| ASSIGNED TASK |
Go to the line containing "Lemma parse_buffers_log (file_lines" in the records below and print it and every following line exactly, on through the line containing "destruct (py_map_fromhex lines", then stop.

── THE RECORDS

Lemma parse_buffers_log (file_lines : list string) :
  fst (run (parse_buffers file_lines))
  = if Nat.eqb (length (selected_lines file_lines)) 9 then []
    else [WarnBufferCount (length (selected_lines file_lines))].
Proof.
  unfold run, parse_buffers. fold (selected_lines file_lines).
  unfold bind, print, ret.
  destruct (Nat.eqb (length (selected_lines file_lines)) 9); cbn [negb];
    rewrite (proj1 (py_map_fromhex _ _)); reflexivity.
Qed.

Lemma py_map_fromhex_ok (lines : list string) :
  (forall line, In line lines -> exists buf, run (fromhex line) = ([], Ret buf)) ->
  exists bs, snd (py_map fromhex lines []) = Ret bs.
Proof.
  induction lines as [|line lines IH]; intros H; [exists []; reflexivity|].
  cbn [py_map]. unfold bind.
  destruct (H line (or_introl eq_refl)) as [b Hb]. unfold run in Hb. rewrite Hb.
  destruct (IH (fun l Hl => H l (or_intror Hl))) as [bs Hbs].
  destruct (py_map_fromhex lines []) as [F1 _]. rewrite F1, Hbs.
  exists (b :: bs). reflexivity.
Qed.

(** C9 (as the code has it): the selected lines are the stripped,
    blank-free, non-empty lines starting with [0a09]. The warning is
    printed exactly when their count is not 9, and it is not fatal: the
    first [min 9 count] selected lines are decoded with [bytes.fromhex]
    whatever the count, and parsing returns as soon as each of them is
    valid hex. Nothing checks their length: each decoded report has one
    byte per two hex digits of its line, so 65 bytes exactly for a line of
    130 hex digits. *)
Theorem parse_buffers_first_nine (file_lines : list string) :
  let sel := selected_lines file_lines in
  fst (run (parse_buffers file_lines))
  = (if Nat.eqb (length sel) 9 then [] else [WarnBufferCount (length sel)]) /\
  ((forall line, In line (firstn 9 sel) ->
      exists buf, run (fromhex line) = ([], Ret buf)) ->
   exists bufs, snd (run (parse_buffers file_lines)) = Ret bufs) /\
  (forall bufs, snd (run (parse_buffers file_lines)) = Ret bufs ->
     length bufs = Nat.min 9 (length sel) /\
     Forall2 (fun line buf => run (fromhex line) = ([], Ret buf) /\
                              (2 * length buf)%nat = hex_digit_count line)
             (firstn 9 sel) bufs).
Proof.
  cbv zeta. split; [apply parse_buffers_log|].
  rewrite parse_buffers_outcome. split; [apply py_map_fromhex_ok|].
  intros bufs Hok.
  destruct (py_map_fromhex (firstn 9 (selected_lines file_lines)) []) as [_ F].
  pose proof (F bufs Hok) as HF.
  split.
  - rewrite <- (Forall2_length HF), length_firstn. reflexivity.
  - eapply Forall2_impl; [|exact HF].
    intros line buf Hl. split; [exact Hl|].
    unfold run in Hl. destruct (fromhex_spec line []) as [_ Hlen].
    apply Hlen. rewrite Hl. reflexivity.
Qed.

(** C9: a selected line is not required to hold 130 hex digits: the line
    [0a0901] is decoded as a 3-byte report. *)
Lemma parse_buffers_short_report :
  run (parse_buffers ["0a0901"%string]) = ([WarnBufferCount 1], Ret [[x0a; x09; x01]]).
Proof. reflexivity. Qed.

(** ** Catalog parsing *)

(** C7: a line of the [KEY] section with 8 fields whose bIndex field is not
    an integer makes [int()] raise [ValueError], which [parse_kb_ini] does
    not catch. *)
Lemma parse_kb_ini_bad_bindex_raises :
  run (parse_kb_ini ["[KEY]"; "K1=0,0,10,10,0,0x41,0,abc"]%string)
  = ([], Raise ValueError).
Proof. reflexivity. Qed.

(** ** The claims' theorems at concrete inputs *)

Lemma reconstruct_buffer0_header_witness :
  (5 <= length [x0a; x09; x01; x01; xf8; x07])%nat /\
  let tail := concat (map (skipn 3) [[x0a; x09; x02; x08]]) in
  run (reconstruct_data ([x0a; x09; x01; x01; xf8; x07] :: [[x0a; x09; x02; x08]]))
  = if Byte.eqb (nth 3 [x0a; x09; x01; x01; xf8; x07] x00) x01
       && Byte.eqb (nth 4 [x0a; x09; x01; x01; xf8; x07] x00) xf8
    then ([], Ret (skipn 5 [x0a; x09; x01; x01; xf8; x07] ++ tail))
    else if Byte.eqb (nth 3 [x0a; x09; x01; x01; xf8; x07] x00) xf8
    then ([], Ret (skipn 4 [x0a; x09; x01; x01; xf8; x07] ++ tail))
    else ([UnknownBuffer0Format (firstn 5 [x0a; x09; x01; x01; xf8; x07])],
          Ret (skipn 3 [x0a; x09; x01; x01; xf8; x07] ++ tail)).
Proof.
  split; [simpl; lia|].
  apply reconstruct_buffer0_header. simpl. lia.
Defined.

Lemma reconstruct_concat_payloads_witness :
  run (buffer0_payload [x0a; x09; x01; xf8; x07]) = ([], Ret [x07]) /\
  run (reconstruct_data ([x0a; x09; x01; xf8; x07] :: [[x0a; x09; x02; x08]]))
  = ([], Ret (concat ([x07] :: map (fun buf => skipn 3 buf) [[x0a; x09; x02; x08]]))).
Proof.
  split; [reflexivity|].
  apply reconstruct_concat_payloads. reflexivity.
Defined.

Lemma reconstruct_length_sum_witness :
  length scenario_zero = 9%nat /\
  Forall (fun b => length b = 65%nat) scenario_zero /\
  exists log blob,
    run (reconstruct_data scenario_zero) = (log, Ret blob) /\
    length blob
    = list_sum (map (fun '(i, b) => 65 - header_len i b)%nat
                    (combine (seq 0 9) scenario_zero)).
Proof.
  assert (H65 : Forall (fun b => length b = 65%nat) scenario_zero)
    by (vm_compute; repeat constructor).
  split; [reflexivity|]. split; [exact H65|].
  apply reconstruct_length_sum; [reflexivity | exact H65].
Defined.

────
── THE RECORDS

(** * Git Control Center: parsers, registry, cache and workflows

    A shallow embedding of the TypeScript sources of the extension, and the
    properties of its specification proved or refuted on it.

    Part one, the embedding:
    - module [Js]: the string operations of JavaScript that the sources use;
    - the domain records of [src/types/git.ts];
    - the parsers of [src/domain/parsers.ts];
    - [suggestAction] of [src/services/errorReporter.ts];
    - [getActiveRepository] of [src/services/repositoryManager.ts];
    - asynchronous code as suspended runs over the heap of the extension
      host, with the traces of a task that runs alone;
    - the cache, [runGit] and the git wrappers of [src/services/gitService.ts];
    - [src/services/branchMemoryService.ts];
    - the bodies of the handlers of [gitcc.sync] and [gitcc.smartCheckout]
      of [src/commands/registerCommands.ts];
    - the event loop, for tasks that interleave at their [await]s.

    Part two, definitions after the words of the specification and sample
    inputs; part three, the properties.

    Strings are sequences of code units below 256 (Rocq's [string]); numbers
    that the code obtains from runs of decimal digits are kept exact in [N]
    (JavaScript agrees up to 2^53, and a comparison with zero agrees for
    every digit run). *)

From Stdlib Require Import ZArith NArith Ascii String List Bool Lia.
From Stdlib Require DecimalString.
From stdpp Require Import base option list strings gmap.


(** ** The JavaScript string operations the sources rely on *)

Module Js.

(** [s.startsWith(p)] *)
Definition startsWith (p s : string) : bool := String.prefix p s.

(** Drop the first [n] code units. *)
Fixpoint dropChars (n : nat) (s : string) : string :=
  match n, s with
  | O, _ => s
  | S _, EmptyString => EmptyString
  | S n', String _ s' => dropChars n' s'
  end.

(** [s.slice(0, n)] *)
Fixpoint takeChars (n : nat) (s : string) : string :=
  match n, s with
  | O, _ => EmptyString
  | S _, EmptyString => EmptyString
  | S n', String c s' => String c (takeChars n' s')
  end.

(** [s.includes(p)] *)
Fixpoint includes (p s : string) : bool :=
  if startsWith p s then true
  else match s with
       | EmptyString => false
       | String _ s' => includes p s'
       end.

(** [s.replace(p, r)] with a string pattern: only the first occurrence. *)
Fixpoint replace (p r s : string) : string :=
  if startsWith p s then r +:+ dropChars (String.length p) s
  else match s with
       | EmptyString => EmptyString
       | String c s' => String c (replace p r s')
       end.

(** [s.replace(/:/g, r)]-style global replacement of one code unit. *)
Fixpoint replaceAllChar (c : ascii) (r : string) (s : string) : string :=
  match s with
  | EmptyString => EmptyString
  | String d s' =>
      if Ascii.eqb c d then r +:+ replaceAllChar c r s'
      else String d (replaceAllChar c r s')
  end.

────
── THE RECORDS

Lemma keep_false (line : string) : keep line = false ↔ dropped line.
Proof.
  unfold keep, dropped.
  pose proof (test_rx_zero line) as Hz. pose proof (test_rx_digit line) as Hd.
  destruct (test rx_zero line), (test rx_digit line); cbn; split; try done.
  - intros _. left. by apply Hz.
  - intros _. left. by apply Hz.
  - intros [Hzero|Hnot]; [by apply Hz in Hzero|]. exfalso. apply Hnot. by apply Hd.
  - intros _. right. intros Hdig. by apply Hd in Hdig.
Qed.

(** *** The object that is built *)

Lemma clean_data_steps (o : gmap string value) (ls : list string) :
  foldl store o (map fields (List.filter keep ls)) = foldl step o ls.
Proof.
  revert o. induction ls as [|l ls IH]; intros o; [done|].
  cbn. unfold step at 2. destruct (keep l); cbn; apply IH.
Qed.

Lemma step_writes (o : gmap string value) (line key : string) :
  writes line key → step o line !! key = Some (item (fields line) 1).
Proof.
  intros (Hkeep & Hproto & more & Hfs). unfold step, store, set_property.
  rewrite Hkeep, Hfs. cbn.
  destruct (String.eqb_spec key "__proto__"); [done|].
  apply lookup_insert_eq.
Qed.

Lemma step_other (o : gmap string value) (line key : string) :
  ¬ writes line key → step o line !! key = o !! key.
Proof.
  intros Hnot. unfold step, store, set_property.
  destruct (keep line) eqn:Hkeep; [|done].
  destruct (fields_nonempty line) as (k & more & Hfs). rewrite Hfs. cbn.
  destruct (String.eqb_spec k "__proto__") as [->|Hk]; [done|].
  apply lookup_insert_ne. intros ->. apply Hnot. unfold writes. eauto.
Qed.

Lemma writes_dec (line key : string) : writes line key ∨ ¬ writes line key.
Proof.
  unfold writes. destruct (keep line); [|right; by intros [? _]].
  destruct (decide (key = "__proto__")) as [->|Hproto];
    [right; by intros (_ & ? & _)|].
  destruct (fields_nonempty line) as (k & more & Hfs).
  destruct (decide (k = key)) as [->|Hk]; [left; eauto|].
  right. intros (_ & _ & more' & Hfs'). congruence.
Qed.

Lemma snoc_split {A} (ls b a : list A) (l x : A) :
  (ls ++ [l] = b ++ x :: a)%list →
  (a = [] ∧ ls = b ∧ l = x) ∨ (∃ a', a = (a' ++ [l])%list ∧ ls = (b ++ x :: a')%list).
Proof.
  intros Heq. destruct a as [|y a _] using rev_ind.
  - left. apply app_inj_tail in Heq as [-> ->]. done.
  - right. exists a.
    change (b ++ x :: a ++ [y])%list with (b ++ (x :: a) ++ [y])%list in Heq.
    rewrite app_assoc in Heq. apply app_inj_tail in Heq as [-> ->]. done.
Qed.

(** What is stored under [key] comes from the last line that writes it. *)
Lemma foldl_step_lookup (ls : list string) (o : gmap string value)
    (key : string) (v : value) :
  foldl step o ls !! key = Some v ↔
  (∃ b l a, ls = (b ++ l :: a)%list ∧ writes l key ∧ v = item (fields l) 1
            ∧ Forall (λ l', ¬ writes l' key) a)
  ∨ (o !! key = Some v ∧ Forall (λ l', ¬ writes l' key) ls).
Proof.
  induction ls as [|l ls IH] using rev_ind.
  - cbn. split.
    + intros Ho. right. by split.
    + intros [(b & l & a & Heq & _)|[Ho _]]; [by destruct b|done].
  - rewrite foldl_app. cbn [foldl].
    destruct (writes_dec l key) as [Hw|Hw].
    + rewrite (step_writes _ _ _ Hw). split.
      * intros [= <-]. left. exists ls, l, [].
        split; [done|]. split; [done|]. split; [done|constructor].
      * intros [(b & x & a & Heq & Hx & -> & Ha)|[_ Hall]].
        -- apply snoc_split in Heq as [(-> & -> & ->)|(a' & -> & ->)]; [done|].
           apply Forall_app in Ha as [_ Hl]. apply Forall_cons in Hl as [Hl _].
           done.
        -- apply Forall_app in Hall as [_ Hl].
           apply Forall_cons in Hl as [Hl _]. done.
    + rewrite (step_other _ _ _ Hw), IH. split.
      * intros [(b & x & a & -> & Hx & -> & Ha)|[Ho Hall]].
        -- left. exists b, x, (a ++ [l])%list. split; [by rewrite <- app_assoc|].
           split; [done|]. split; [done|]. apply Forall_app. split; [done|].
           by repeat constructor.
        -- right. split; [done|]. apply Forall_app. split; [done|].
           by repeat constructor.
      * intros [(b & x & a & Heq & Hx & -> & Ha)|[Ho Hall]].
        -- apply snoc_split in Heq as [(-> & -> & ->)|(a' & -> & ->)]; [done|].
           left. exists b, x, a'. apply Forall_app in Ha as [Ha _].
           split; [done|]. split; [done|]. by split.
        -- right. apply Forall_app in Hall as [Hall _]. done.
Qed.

────

| WRITTEN RESPONSE |
Lemma parse_buffers_log (file_lines : list string) :
  fst (run (parse_buffers file_lines))
  = if Nat.eqb (length (selected_lines file_lines)) 9 then []
    else [WarnBufferCount (length (selected_lines file_lines))].
Proof.
  unfold run, parse_buffers. fold (selected_lines file_lines).
  unfold bind, print, ret.
  destruct (Nat.eqb (length (selected_lines file_lines)) 9); cbn [negb];
    rewrite (proj1 (py_map_fromhex _ _)); reflexivity.
Qed.

Lemma py_map_fromhex_ok (lines : list string) :
  (forall line, In line lines -> exists buf, run (fromhex line) = ([], Ret buf)) ->
  exists bs, snd (py_map fromhex lines []) = Ret bs.
Proof.
  induction lines as [|line lines IH]; intros H; [exists []; reflexivity|].
  cbn [py_map]. unfold bind.
  destruct (H line (or_introl eq_refl)) as [b Hb]. unfold run in Hb. rewrite Hb.
  destruct (IH (fun l Hl => H l (or_intror Hl))) as [bs Hbs].
  destruct (py_map_fromhex lines []) as [F1 _]. rewrite F1, Hbs.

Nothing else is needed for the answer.